La Xunta avalará hasta 1.500 euros de anticipo a los trabajadores con un ERTE autorizado y que aún no cobraron las prestaciones del Gobierno central

El comité clínico se refuerza con representantes de otras áreas fundamentales para la desescalada, como pediatría, atención primaria, geriatría y epidemiología.

Feijóo marca tres líneas de trabajo para afrontar la desescalada: elaboración de un plan de respuesta a posibles rebrotes, recuperación de la actividad asistencial común y gestión de la vuelta a la normalidad social y económica

Núñez Feijóo ha avanzado hoy que la Xunta avalará hasta 1.500 euros de anticipo a los trabajadores con un ERTE autorizado y que aún no cobraron las prestaciones del Gobierno central.

De esta forma, el gobierno autonómico da un paso más después de varias semanas de espera para que se agilizase el pago de las prestaciones a los trabajadores a cuyas empresas ya se les aprobó su ERTE. Feijóo ha recordado que en la Comunidad hay más de 200.000 trabajadores afectados por un expediente de regulación temporal de empleo. “Hay miles de familias que aún no cobraron y necesitan liquidez”, ha dicho, subrayando el acuerdo con las entidades financieras para que los trabajadores puedan solicitar un anticipo de sus prestaciones de forma inmediata. La Xunta avalará 1.500 euros por trabajador, con un tope mensual de 750 euros.

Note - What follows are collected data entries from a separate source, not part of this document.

Lemma settings_filter_no_panic s e :
  settings_valid s -> settings_filter env s = Err e -> e <> Panic.
Proof.
  intros (_ & [_ Hap2] & Hpe & _). unfold settings_filter.
  intros [Ht|(target & _ & Hrest)]%bind_Err; [by eapply sysfs_mac_no_panic|].
  change ({| management_vlan := _ |}) with (initial_filter s target) in Hrest.
  apply bind_Err in Hrest as [Hl|(f1 & Hf1 & Hrest)].
  - apply (try_fold_err _ (locals_built (s_aps s))) in Hl as (i & [j ap] & f1 & [-> Hap]%lookup_enumerate & Hb & Hstep).
    + eapply local_step_no_panic; [exact Hb| |exact Hstep]. apply lookup_lt_Some in Hap. lia.
    + apply initial_locals.
    + intros i [j ap] g g' [-> Hap]%lookup_enumerate Hb Hstep. by eapply local_step_built.
  - apply locals_loop in Hf1 as (_ & _ & Hp1); [|apply initial_locals].
    apply bind_Err in Hrest as [Hl|(st & _ & ?)]; [|done].
    apply (try_fold_err _ (fun n s0 => peers_built (s_peers s) n (fst s0) /\
             forall v, snd s0 = Some v -> bssids_with_retry env = Ok v))
      in Hl as (i & [j p] & [g c] & [-> Hp]%lookup_enumerate & [Hb _] & Hstep).
    + eapply peer_step_no_panic; [exact Hb| |exact Hstep]. apply lookup_lt_Some in Hp. lia.
    + split; [by apply (initial_peers s)|done].
    + intros i [j p] [g c] [g' c'] [-> Hp]%lookup_enumerate [Hb Hc] Hstep.
      destruct (peer_step_built _ _ _ _ _ _ _ Hb Hc Hp Hstep) as (Hb' & _ & _ & Hc'). by split.
Qed.
End Assembled.

(** ** sysfs addresses *)

Lemma strip_front_none set fuel s : find (fun w => starts_with w s) set = None -> strip_front set fuel s = s.
Proof. intros Hf. destruct fuel; simpl; [done|]. by rewrite Hf. Qed.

El presidente autonómico confirmó que la Administración autonómica ha tramitado ya 30.000 expedientes, el 90% del total. «Y lo que vamos a intentar es cumplir taxativamente los plazos para informar y tramitar los ERTE y adicionalmente anticipar la nómina para facilitar la liquidez de las familias», ha abundado.

Vuelta a la nueva normalidad sin relajación social

Feijóo se hq referido también a la situación sanitaria, subrayando que el número de contagios, de pacientes en UCI y de personas hospitalizadas siguen constatando que Galicia se encuentra en una fase descendente. En este sentido, ha abogado por la planificación para no cometer errores.

«La vuelta a la nueva normalidad, sí; pero la relajación social, no. Si hay una relajación social no podremos volver a la situación económica y social de la nueva normalidad», ha sentenciado. En esta línea, ha incidido en la importancia de que la ciudadanía aplique las máximas medidas de protección: distancia social –entre 1,5 y 2 metros-; e higiene constante de manos y uso de las mascarillas en determinados contextos y lugares.

Tres grandes líneas de trabajo para afrontar la desescalada

En este nuevo escenario, Feijóo ha destacado el papel del comité clínico, que se refuerza con representantes de otras áreas fundamentales para la desescalada, como pediatría, atención primaria, geriatría y epidemiología, y cuyo labor se centrará en tres grandes líneas de trabajo.

En primer lugar, a la elaboración de un plan de respuesta a posibles rebrotes del COVID-19, tanto puntual como más generalizado en otoño. En segundo lugar, a la recuperación de la actividad asistencial común, que se vio afectada por la incidencia del coronavirus. Para ello se incrementarán las consultas telefónicas, aumentará la teleasistencia y se ampliarán los horarios de atención, para evitar aglomeraciones en las salas de espera, a consecuencia de la distancia social obligatoria.

La tercera línea se centrará en cómo gestionar la vuelta a la normalidad social y económica. A este respecto, Feijóo ha incidido en la importancia de contar con un calendario orientativo por parte del Gobierno central, garantizando una vuelta segura, gradual y dinámica, «porque si no hay garantías sanitarias, no habrá nueva normalidad».